VOL. 6, NO. 12
MAR. 19, 1965

Traffic Tickets Usually Go to Safest Drivers

Contrary to common belief, fast drivers are not the worst menace on the road. Auto deaths are not increasing; the annual death toll has dropped several times during the past three decades. In January of: 1964 Cook County's fatalities were 32. This January the number had decreased to 17.

Safety campaigns today tell the dangers of high speed driving and that the solution is to lower speed limits. By scaring the timid, campaigns only add another factor to the highway problem. In fact, lowering speed limits tends to induce accidents, not prevent them. These disclosures make a mockery of the nation's speed laws, speed limits, and speed enforcement, under which some three million Americans were arrested for speeding last year. Tickets, under our present system usually go to the safest drivers.

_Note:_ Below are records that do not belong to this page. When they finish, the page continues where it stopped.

Lemma hash_canon sp bits infos i l k : check_and_compute sp bits infos = Some i -> mask_ok (ci_mask i) ->
  apply_level l (ci_mask i) = apply_level k (ci_mask i) -> info_hash l i = info_hash k i.
Proof.
  intros (ds & _ & _ & _ & _ & Hh)%check_and_compute_inv Hm E. unfold info_hash. rewrite Hh.
  unfold compute_hashes, hash_step. set (f := compute_hash _ _ _ _ _). clearbody f. clear Hh.
  rewrite (apply_level_cap l), (apply_level_cap k) in E by done.
  assert (forall j, Nat.min (get_level (ci_mask i)) j = Nat.min (get_level (ci_mask i)) (Nat.min j 3)) as Hj.
  { intros j. pose proof (get_level_le _ Hm). lia. }
  rewrite (Hj l), (Hj k). clear Hj. pose proof (Nat.le_min_r l 3) as Hl. pose proof (Nat.le_min_r k 3) as Hk.
  level_case Hl; level_case Hk; mask_case Hm; first [reflexivity|discriminate E].
Qed.

Lemma pruned_canon bits infos m ds l k : check_pruned_branch bits infos = Some (m, ds) ->
  apply_level l m = apply_level k m -> ds !!! Nat.min (get_level m) l = ds !!! Nat.min (get_level m) k.
Proof.
  intros Hc E. pose proof (check_pruned_ok _ _ _ _ Hc) as (Hm & _). apply check_pruned_depths in Hc as ->.
  set (g := stored_depth m bits). clearbody g.
  rewrite (apply_level_cap l), (apply_level_cap k) in E by done.
  assert (forall j, Nat.min (get_level m) j = Nat.min (get_level m) (Nat.min j 3)) as Hj.
  { intros j. pose proof (get_level_le _ Hm). lia. }
  rewrite (Hj l), (Hj k). clear Hj. pose proof (Nat.le_min_r l 3) as Hl. pose proof (Nat.le_min_r k 3) as Hk.
  level_case Hl; level_case Hk; mask_case Hm; first [reflexivity|discriminate E].
Qed.
Lemma pruned_nonneg bits infos m ds j : check_pruned_branch bits infos = Some (m, ds) -> 0 <= ds !!! j.
Proof.
  intros E%check_pruned_depths. assert (forall n, 0 <= stored_depth m bits n) as Hs by (intros n; apply bits_to_Z_range).
  set (d := fun (i : nat) (next : Z) => if is_significant (S i) m then stored_depth m bits (get_hash_i (apply_level i m)) else next).
  assert (forall i next, 0 <= next -> 0 <= d i next) as Hd by (intros i next Hn; unfold d; destruct (is_significant (S i) m); [apply Hs|done]).
  change (ds = [d 0%nat (d 1%nat (d 2%nat 0)); d 1%nat (d 2%nat 0); d 2%nat 0; 0]) in E. clearbody d. subst ds.
  pose proof (Hd 2%nat 0 ltac:(lia)). destruct j as [|[|[|[|j]]]]; cbn; auto; try lia. vm_compute. discriminate.
Qed.

(** The depth at a level of a cell that is not a pruned branch *)
Lemma info_depth_refs sp bits infos i l : check_and_compute sp bits infos = Some i -> mask_ok (ci_mask i) -> Forall canon infos ->
  ci_type i <> PrunnedBranch -> info_depth l i = refs_depth_at (ci_type i) infos l.
Proof.
  intros (ds & _ & Hd & Hds & _ & _)%check_and_compute_inv Hm Hc Ht. unfold info_depth. rewrite Hds. pose proof (get_level_le _ Hm).
  erewrite check_depths by (done || lia). eapply refs_depth_at_eq; [done|by intros x; apply check_sub_mask with (1 := Hd)|].
  destruct (Nat.le_gt_cases l (get_level (ci_mask i))); [by rewrite Nat.min_r|]. rewrite Nat.min_l by lia.
  assert (forall j, (get_level (ci_mask i) <= j)%nat -> apply_level j (ci_mask i) = ci_mask i) as Hj; [|by rewrite !Hj by lia].
  intros j Hj. rewrite apply_level_cap by done. assert (Nat.min j 3 <= 3)%nat as Hj3 by lia.
  assert (get_level (ci_mask i) <= Nat.min j 3)%nat as Hj' by lia. clear -Hj3 Hj' Hm. level_case Hj3; mask_case Hm; first [reflexivity|exfalso; vm_compute in Hj'; lia].
Qed.

Lemma cell_info_canon c i : cell_info c = Some i -> canon i.
Proof.
  revert i. induction c as [sp bits refs IH] using Cell_ind'. intros i Hi.
  pose proof (ok_mask _ _ (cell_info_ok _ _ Hi)) as Hm. apply cell_info_inv in Hi as (infos & Hr & _ & _ & Hc).
  assert (Forall canon infos) as Hcn.
  { clear Hc. induction Hr as [|r x refs infos Hx Hr IHr]; [constructor|]. apply Forall_cons_1 in IH as [IH1 IH2]. constructor; auto. }
  pose proof (check_and_compute_inv _ _ _ _ Hc) as (ds & _ & Ht & Hds & _ & _).
  destruct (decide (ci_type i = PrunnedBranch)) as [Ep|Ep].
  - rewrite Ep in Ht. cbn in Ht. split; [done|intros l k; by eapply hash_canon| |].
    + intros l k E. unfold info_depth. rewrite Hds. by eapply pruned_canon.
    + intros l. unfold info_depth. rewrite Hds. by eapply pruned_nonneg.
  - split; [done|intros l k; by eapply hash_canon| |].
    + intros l k E. rewrite !(info_depth_refs _ _ _ _ _ Hc Hm Hcn Ep). eapply refs_depth_at_eq; [done|by intros x; apply check_sub_mask with (1 := Ht)|done].
    + intros l. rewrite (info_depth_refs _ _ _ _ _ Hc Hm Hcn Ep). apply refs_depth_at_nonneg.
Qed.

(** ** The hash at a level *)

(** What is hashed for the part [mu] of the mask. *)
Definition node_input (t : SpecialType) (sp : bool) (bits : list bool) (infos : list CellInfo) (mu : Z) (prev : option (list bool)) : list bool :=
  Z_to_bits 8 (descr1 sp (length infos) mu 3) ++ Z_to_bits 8 (descr2 (length bits)) ++ body_of t bits prev ++
  concat (map (fun r => Z_to_bits depth_bits (info_depth (child_level t (get_level mu)) r)) infos) ++
  concat (map (info_hash (child_level t (get_level mu))) infos).

Section node.
Context (t : SpecialType) (sp : bool) (bits : list bool) (infos : list CellInfo).
Fixpoint level_chain (mu : Z) (ls : list nat) (prev : option (list bool)) : option (list bool) :=
  match ls with
  | [] => prev
  | l :: ls => level_chain mu ls (Some (sha256 (node_input t sp bits infos (apply_level l mu) prev)))
  end.
Definition level_input (mu : Z) : list bool := node_input t sp bits infos mu (level_chain mu (hash_levels mu) None).
Definition level_hash (mu : Z) : list bool := sha256 (level_input mu).

Hypothesis Hcn : Forall canon infos.
Context (m : Z).
Hypothesis Hm : mask_ok m.
Hypothesis Hsub : forall x, x ∈ infos -> sub_mask (child_mask t x) m.

Lemma hash_input_node k prev : (k <= 3)%nat -> hash_input t sp m bits infos k prev = node_input t sp bits infos (apply_level k m) prev.
Proof using Hcn Hm Hsub.
  intros Hk. unfold hash_input, node_input. f_equal.
  { f_equal. unfold descr1. by rewrite apply_level_3 by by apply apply_level_ok. }
  f_equal. f_equal. set (cl := if bool_decide _ || _ then _ else k).
  assert (forall x, x ∈ infos -> info_depth cl x = info_depth (child_level t (get_level (apply_level k m))) x /\
    info_hash cl x = info_hash (child_level t (get_level (apply_level k m))) x) as Hx.
  { intros x Hx. assert (canon x) as Hc by (by eapply list.Forall_forall in Hcn).
    assert (apply_level cl (ci_mask x) = apply_level (child_level t (get_level (apply_level k m))) (ci_mask x)) as E.
    { transitivity (apply_level (child_level t k) (ci_mask x)).
      - subst cl. unfold child_level. destruct t; cbn; try done; rewrite (apply_level_cap (S k)) by apply Hc; by rewrite Nat.min_comm.
      - apply child_apply; [apply Hc|]. eapply sub_apply; [by apply Hsub|]. symmetry. by apply top_apply. }
    by split; [apply (cn_depth _ Hc)|apply (cn_hash _ Hc)]. }
  f_equal; f_equal; apply map_ext_in; intros x Hi%list_elem_of_In; [by rewrite (proj1 (Hx x Hi))|apply (Hx x Hi)].
Qed.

The logic to this seemingly confusing fact is simple: a sustained high-speed traffic flow is far safer than a shifting current of fast and slow moving vehicles. It's best to maintain a speed limit which acknowledges most motorists' desire to get where they're going in a shorter time.

A recent study by a group from Harvard looked into an accident that the police believed was caused by
"speeding" and by drinking. There were actually four causes of the accident that killed two people. Maintenance failure, inadequate driving skills, inadequate highway environment, and lack of restraining devices were the actual factors.

This also confirmed a typical Harvard finding: the group has never investigated a multiple death accident without finding that at least half the deaths could have been prevented with seat belts. Yet only a small minority of Americans use them. Like most of the accidents studied at Harvard, this one had not one cause, but many. None of them was speed.

The solution to our driving problem is a complex one. It's not reckless driving and speed that cause persons between 16 and 24 years of age to be involved in 50 per cent of all accidents. High school drivers' training courses would eliminate most accidents caused by inadequate driving skills.

Howard Pyle, President of the National Safety Council, has said, "Speed by itself has decidedly been overemphasized as a major cause of traffic deaths." Americans will have to dismiss the comfortable, but inadequate, myth that "speeders" and "reckless madmen" are the principal cause of accidents.